Michigan's Crisler Arena: Not Exactly A-Maize-Ing

Paul SwaneySenior Analyst IFebruary 5, 2010

LAWRENCE, KS - DECEMBER 19:  Head coach John Beilein of the Michigan Wolverines watches reacts on the bench during the game against the Kansas Jayhawks on December 19, 2009 at Allen Fieldhouse in Lawrence, Kansas.  (Photo by Jamie Squire/Getty Images)
Jamie Squire/Getty Images

Review originally published on www.stadiumjourney.com

Ann Arbor is one of those quintessential college towns that seem to have everything.  Great restaurants and bars, cultural diversity, and most of all great college sports venues can be found in abundance.  While most people will think of football in the Big House when thinking of significant University of Michigan sports structures, Crisler Arena is a fine, but not exceptional, destination for college basketball junkies.

FANFARE Score: 22 (out of 35)

Food & Beverage: 2

With all of the great food options in downtown Ann Arbor its worth saving your money for before or after game eats.  I had some roasted nuts which I suppose were decent, but nothing spectacular.  My brother-in-law snacked on stale popcorn.  I was pleased that they offered souvenir cups for your soda, and could add to my enormous plastic cups I never use collection.

Atmosphere: 3

With six final fours and an NCAA Championship banner from the 1989 campaign, there would seem to be enough tradition to rile the fanbase.  Unfortunately, the scandals that plagued the program, and forced them to vacate their Final Fours of 1992 and 1993 have left the program, and thus, the stadium experience as a bit of a disappointment.

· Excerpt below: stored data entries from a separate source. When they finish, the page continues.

(** A query on the owner's thread. *)
Definition owned {A} (m : stm World A) : stm World A := ensure_owner_thread;; m.
Definition owned_query {A} (q : WorldState El Y → res A) : stm World A := owned (query q).

(** ** Intents *)

Definition destroy_intent (id : IntentId) : stm World unit :=
  owned (on_intents (destroy id)).

(** No [ensure_owner_thread]. *)
Definition create_intent (owner : BehaviorId) (k : K) (type : ComponentType)
    (slot : ComponentSlotId) (lifetime : IntentLifetime) (v : El k)
    (priority : IntentPriority) (name : string) : stm World IntentId :=
  Coordinator.create_intent owner k type slot lifetime v priority name.

Definition intent_count (owner : BehaviorId) : stm World N :=
  owned (Coordinator.intent_count owner).

Definition clear_intent_lifecycle_records : stm World unit :=
  owned (on_intents clear_lifecycle_records).

Definition resolve_intents (type : ComponentTypeId)
    (components : list (string * ComponentSlotId)) (now : IntentTime)
  : stm World (list (string * IntentId)) :=
  ensure_owner_thread;;
  w ← sget;
  sreject_if (negb (resolution_request_is_current type components w)) invalid_argument
    "intent resolution request contains a stale component target";;
  Coordinator.resolve_intents type components.

(** [destroy_expired_intents(Coordinator&, now)] behind the world's. *)
Definition destroy_expired_intents (now : IntentTime) : stm World N :=
  ensure_owner_thread;;
  expired ← query (λ s, expired_intent_ids now (intentRegistry s));
  sfor (λ id, on_intents (destroy id)) expired;;
  mret (len expired).

(** The targets of the index that some intent has, in the order of its maps. *)
Definition targeted_slots (index : gmap ComponentTypeId (gmap ComponentSlotId (gset IntentId)))
  : list (ComponentTypeId * ComponentSlotId) :=
  type ← merge_sort N.le (elements (dom index));
  slot ← ordered (dom (filter (λ p : handle * gset handle, p.2 ≠ ∅) (default ∅ (index !! type))));
  [(type, slot)].

(** [resolution_targets]: by type and name, the slots some intent targets. *)
Definition resolution_targets : stm World (gmap ComponentTypeId (gmap string ComponentSlotId)) :=
  owned_query (λ s,
    rfold (λ targets p,
      name ← component_name p.1 p.2 (componentRegistry s);
      let slots := default ∅ (targets !! p.1) in
      Ok (<[p.1 := match slots !! name with
                   | Some _ => slots
                   | None => <[name := p.2]> slots
                   end]> targets))
      (targeted_slots (byTarget (tables (intentRegistry s)))) ∅).

(** *** Transactions: the world's part; the transaction is at hand. *)

Definition begin_intent_transaction : stm World IntentTransaction :=
  ensure_owner_thread;;
  transaction ← on_intents begin_transaction;
  smodify (set_transaction_active true);;
  mret transaction.

Definition with_transaction {A} (m : stm (@IntentRegistry (sigT El) * IntentTransaction) A)
  : stm (World * IntentTransaction) A := λ s,
  let '(x, (r, t)) := m (intentRegistry (state s.1), s.2) in
  (x, (set_state (set_intents r (state s.1)) s.1, t)).
Definition owned_transaction : stm (World * IntentTransaction) unit := λ s,
  let '(x, w) := ensure_owner_thread s.1 in (x, (w, s.2)).

Definition cancel_intent_transaction (id : IntentId) : stm (World * IntentTransaction) unit :=
  owned_transaction;; with_transaction (cancel id).

Definition commit_intent_transaction : stm (World * IntentTransaction) unit :=
  owned_transaction;;
  with_transaction commit;;
  smodify (λ s, (set_transaction_active false s.1, s.2)).

(** [None] is [std::terminate]. *)
Definition rollback_intent_transaction (s : World * Transaction)
  : option (World * IntentTransaction) :=
  '(r, t) ← rollback (intentRegistry (state s.1), s.2);
  Some (set_transaction_active false (set_state (set_intents r (state s.1)) s.1), t).

Definition create_intent_transaction (owner : BehaviorId) (k : K) (type : ComponentType)
    (slot : ComponentSlotId) (lifetime : IntentLifetime) (v : El k)
    (priority : IntentPriority) (name : string) : stm (World * IntentTransaction) IntentId :=
  owned_transaction;;
  create_intent_in owner k type slot lifetime v priority name.

(** ** Components *)

Definition get_components (k : K) (type : ComponentType) (behavior : BehaviorId)
  : stm World (gmap string ComponentSlotId) :=
  owned (Coordinator.get_components k type behavior).

Definition read_component (k : K) (type : ComponentType) (behavior : BehaviorId)
    (name : string) : stm World (option (El k)) :=
  owned (Coordinator.read_component k type behavior name).

(** [if (!current) throw ...] *)
Definition current_component (k : K) (type : ComponentType) (behavior : BehaviorId)
    (name : string) : stm World (El k) :=
  current ← read_component k type behavior name;
  match current with
  | None => sthrow runtime_error "component not found"
  | Some c => mret c
  end.

Definition replace_component (k : K) (type : ComponentType) (behavior : BehaviorId)
    (name : string) (replacement : El k) : stm World unit :=
  ensure_owner_thread;;
  current ← current_component k type behavior name;
  before ← query_components (encode_component k type current);
  after ← query_components (encode_component k type replacement);
  validated ← query_components (decode_component k type after);
  available ← get_components k type behavior;
  slot ← slift (match (available : gmap string handle) !! name with
                | Some slot => Ok slot
                | None => throw out_of_range "map::at"
                end);
  Coordinator.replace_component k type behavior name validated;;
  record_component_mutation
    (MkComponentMutation (MkComponentTarget (type_id type) slot) name before after false).
(* ===== verification/WorldQueries.v ===== *)
(** * The world's queries (include/liquid/world/World.hpp, src/world/World.cpp)

    The [const] operations of the world: on the owner's thread they answer as
    the coordinator does; from any other they are refused. *)
From S2P Require Import Prelude Values Effects Ids Hoare Behaviors Intents Components Systems Coordinator CoordinatorQueries World.

Section Queries.
Context {K : Type} `{Countable K} {El : K → Type}.
Context {Y : Type} `{Countable Y} {D : Type}.
Abbreviation World := (Coordinator.World El Y D).
Context (caller : N).

Definition behavior_exists (id : BehaviorId) : stm World bool :=
  owned_query caller (CoordinatorQueries.behavior_exists id).
Definition behavior_count : stm World N :=
  owned_query caller CoordinatorQueries.behavior_count.
Definition intent_exists (id : IntentId) : stm World bool :=
  owned_query caller (CoordinatorQueries.intent_exists id).
Definition intent_owner (id : IntentId) : stm World BehaviorId :=
  owned_query caller (CoordinatorQueries.intent_owner id).
Definition intent_target (id : IntentId) : stm World ComponentTarget :=
  owned_query caller (CoordinatorQueries.intent_target id).
Definition intent_lifetime (id : IntentId) : stm World IntentLifetime :=
  owned_query caller (CoordinatorQueries.intent_lifetime id).
Definition intent (id : IntentId) : stm World Intent :=
  owned_query caller (CoordinatorQueries.intent id).
Definition live_intent_ids : stm World (list IntentId) :=
  owned_query caller CoordinatorQueries.live_intent_ids.
Definition intents_owned_by (owner : BehaviorId) : stm World (list IntentId) :=
  owned_query caller (CoordinatorQueries.intents_owned_by owner).
Definition intent_named (owner : BehaviorId) (name : string) : stm World (option IntentId) :=
  owned_query caller (CoordinatorQueries.intent_named owner name).
Definition intents_for (type : ComponentTypeId) (slot : ComponentSlotId)
    : stm World (list IntentId) :=
  owned_query caller (CoordinatorQueries.intents_for type slot).
Definition intent_target_index
    : stm World (gmap ComponentTypeId (gmap ComponentSlotId (gset IntentId))) :=
  owned_query caller CoordinatorQueries.intent_target_index.
Definition intent_lifecycle_records : stm World (list IntentLifecycleRecord) :=
  owned_query caller CoordinatorQueries.intent_lifecycle_records.
Definition system_count : stm World N :=
  owned_query caller CoordinatorQueries.system_count.
Definition system_exists (type : Y) : stm World bool :=
  owned_query caller (CoordinatorQueries.system_exists type).
Definition system_signature (type : Y) : stm World N :=
  owned_query caller (CoordinatorQueries.system_signature type).
Definition get_system (type : Y) : stm World SystemRecord :=
  owned_query caller (CoordinatorQueries.get_system type).
Definition system_has_behavior (type : Y) (behavior : BehaviorId) : stm World bool :=
  owned_query caller (CoordinatorQueries.system_has_behavior type behavior).
Definition system_behavior_count (type : Y) : stm World N :=
  owned_query caller (CoordinatorQueries.system_behavior_count type).
Definition component_type_named (typeName : string) : stm World ComponentTypeId :=
  owned_query caller (CoordinatorQueries.component_type_named typeName).
Definition component_type (k : K) (type : ComponentType) : stm World ComponentTypeId :=
  owned_query caller (CoordinatorQueries.component_type k type).
Definition component_schema (k : K) (type : ComponentType) : stm World ComponentSchema :=
  owned_query caller (CoordinatorQueries.component_schema k type).
Definition decode_component (k : K) (type : ComponentType) (v : value) : stm World (El k) :=
  owned_query caller (CoordinatorQueries.decode_component k type v).
Definition has_component_named (k : K) (type : ComponentType) (name : string)
    : stm World bool :=
  owned_query caller (CoordinatorQueries.has_component_named k type name).
Definition get_component_named (k : K) (type : ComponentType) (name : string)
    : stm World (option (El k)) :=
  owned_query caller (CoordinatorQueries.get_component_named k type name).
Definition resolve_component (k : K) (type : ComponentType) (slot : ComponentSlotId)
    : stm World (option (El k)) :=
  owned_query caller (CoordinatorQueries.resolve_component k type slot).
Definition typed_intent (k : K) (type : ComponentType) (id : IntentId)
    : stm World (@component_intent (sigT El)) :=
  owned_query caller (CoordinatorQueries.typed_intent k type id).
Definition can_read_component (k : K) (type : ComponentType) (behavior : BehaviorId) (name : string)
    : stm World bool :=
  owned_query caller (CoordinatorQueries.can_read_component k type behavior name).
Definition can_write_component (k : K) (type : ComponentType) (behavior : BehaviorId) (name : string)
    : stm World bool :=
  owned_query caller (CoordinatorQueries.can_write_component k type behavior name).
Definition effect_route (type : ComponentTypeId) : stm World string :=
  owned_query caller (CoordinatorQueries.effect_route type).
Definition encode_effect_value (target : ComponentTarget) (name : string) (desired : value)
    : stm World (option ResolvedEffect) :=
  owned_query caller (CoordinatorQueries.encode_effect_value (target_type target) name desired).
Definition decode_observed (target : ComponentTarget) (observed : value) : stm World value :=
  owned_query caller (CoordinatorQueries.decode_observed (target_type target) observed).
Definition component_exists (target : ComponentTarget) : stm World bool :=
  owned_query caller (CoordinatorQueries.component_exists (target_type target) (target_slot target)).
Definition component_value (target : ComponentTarget) : stm World value :=
  owned_query caller (CoordinatorQueries.component_value (target_type target) (target_slot target)).
Definition instance_id : stm World N := owned_query caller (λ s, Ok (instanceId s)).
Definition behavior_access_revision (id : BehaviorId) : stm World N :=
  owned caller (Coordinator.behavior_access_revision id).
Definition behavior_signature (behavior : BehaviorId) : stm World N :=
  owned caller (λ w, (Ok (Coordinator.behavior_signature behavior w), w)).
Definition resolution_request_is_current (type : ComponentTypeId)
    (components : list (string * ComponentSlotId)) : stm World bool :=
  owned caller (λ w, (Ok (Coordinator.resolution_request_is_current type components w), w)).

(** The evidence. *)
Definition component_mutations : stm World (list ComponentMutation) :=
  owned caller (λ w, (Ok (componentMutations w), w)).
Definition topology_mutations : stm World (list TopologyMutation) :=
  owned caller (λ w, (Ok (topologyMutations w), w)).
Definition script_execution_evidence : stm World (list ScriptExecutionEvidence) :=
  owned caller (λ w, (Ok (scriptExecutions w), w)).
End Queries.
Lemma pool_removes b : removes (create_behavior_pool (C := sigT El) b).
Proof.
  intros r L Hr Ht. pose proof (create_behavior_pool_spec b r L Hr Ht) as Hd.
  destruct (create_behavior_pool b r) as [[u|e] r'].
  - destruct Hd as [Hadv [Hr' _]]. split; [done|]. exists (disowned b L).
    split; [done|apply map_filter_subseteq].
  - destruct Hd as [Hadv (_ & gone & _ & Hr')]. split; [done|]. exists (without gone L).
    split; [done|apply without_subseteq].
Qed.

(** Steps on the intents alone. *)
Lemma on_intents_systems {A} (m : stm _ A) w :
  systemRegistry (state (on_intents m w).2) = systemRegistry (state w).
Proof. unfold on_intents, on_state, zoom. by destruct (m _). Qed.

Lemma creating_pool w V G b w1 :
  creating w V G b w1 → creating w V G b (on_intents (create_behavior_pool b) w1).2.
Proof.
  intros Hcr. eapply creating_quiet; [exact Hcr|apply quiet_removes, pool_removes|..].
  - unfold calm. rewrite on_intents_systems. apply Hcr.
  - rewrite on_intents_systems. apply Hcr.
Qed.

Lemma emplace_signature_eq b w :
  behaviorSignatures (state w) !! b = None →
  emplace_signature b w =
  (Ok tt, set_state (set_signatures (<[b := 0]> (behaviorSignatures (state w))) (state w)) w).
Proof.
  intros Hb. unfold emplace_signature. rewrite (stm_bind_eq _ _ w w w) by done.
  rewrite bool_decide_eq_false_2 by (rewrite Hb; by intros []). done.
Qed.

Lemma emplace_revision_eq b revision w :
  behaviorAccessRevisions (state w) !! b = None →
  emplace_revision b revision w =
  (Ok tt, set_state (set_revisions (<[b := revision]> (behaviorAccessRevisions (state w)))
            (state w)) w).
Proof.
  intros Hb. unfold emplace_revision. rewrite (stm_bind_eq _ _ w w w) by done.
  rewrite bool_decide_eq_false_2 by (rewrite Hb; by intros []). done.
Qed.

The arena rarely sells out to its 13,751 capacity, and the student section, while decent, has not been able to climb up to elite status.

Renovations are expected to begin in 2011, and new seats will be installed in the lower bowl area, which will be a nice upgrade.  The upper level seems dark and far away from the action on the floor.

Neighborhood:  4

This is where the experience really shines.  There are great bars and restaurants in downtown Ann Arbor.  The bad news is it’s a bit of a hike from Crisler, but once you make it you can settle in for a good time.

There are three breweries within a couple of blocks of each other downtown: Grizzly Peak, Arbor Brewing Company, and the Blue Tractor are all fine places to try. Of the three, I recommend Arbor Brewing Company for the best beer, and Grizzly Peak for the best food.


For the best in beer snobbery though, I have to recommend Ashley’s, one of my favorite bars in the world. With 200 beers available, with many exotic samples, it’s what a bar should be.


Fans: 3

The student section, known as the “Maize Rage” still has some work to do.  They are positioned nicely down on the floor, but they need to find a way to sustain their energy throughout the game, and be as intimidating with lesser opponents as they are with rivals like Michigan State and Ohio State.  They should be aided by a great pep band, and one of the best fight songs in sports.

Access:  4

There is plenty of parking near Crisler, and you should be able to find free street parking within reasonable walking distance.  There are no lines for bathrooms even at halftime, and concourses are easy to navigate.

Return on Investment:  4

Despite its faults, Crisler Arena is a good value for college basketball.  The lower level tickets go for $22 and the upper sections range from $10-15.  In my opinion, it is worth it to go for the pricier seats, and the far superior view of the game.

Etc: 2

I will always give a bonus point to sit in an arena that hangs under a NCAA Championship banner.  Additionally, its location in one of the best college towns in America is worth an extra point in my book.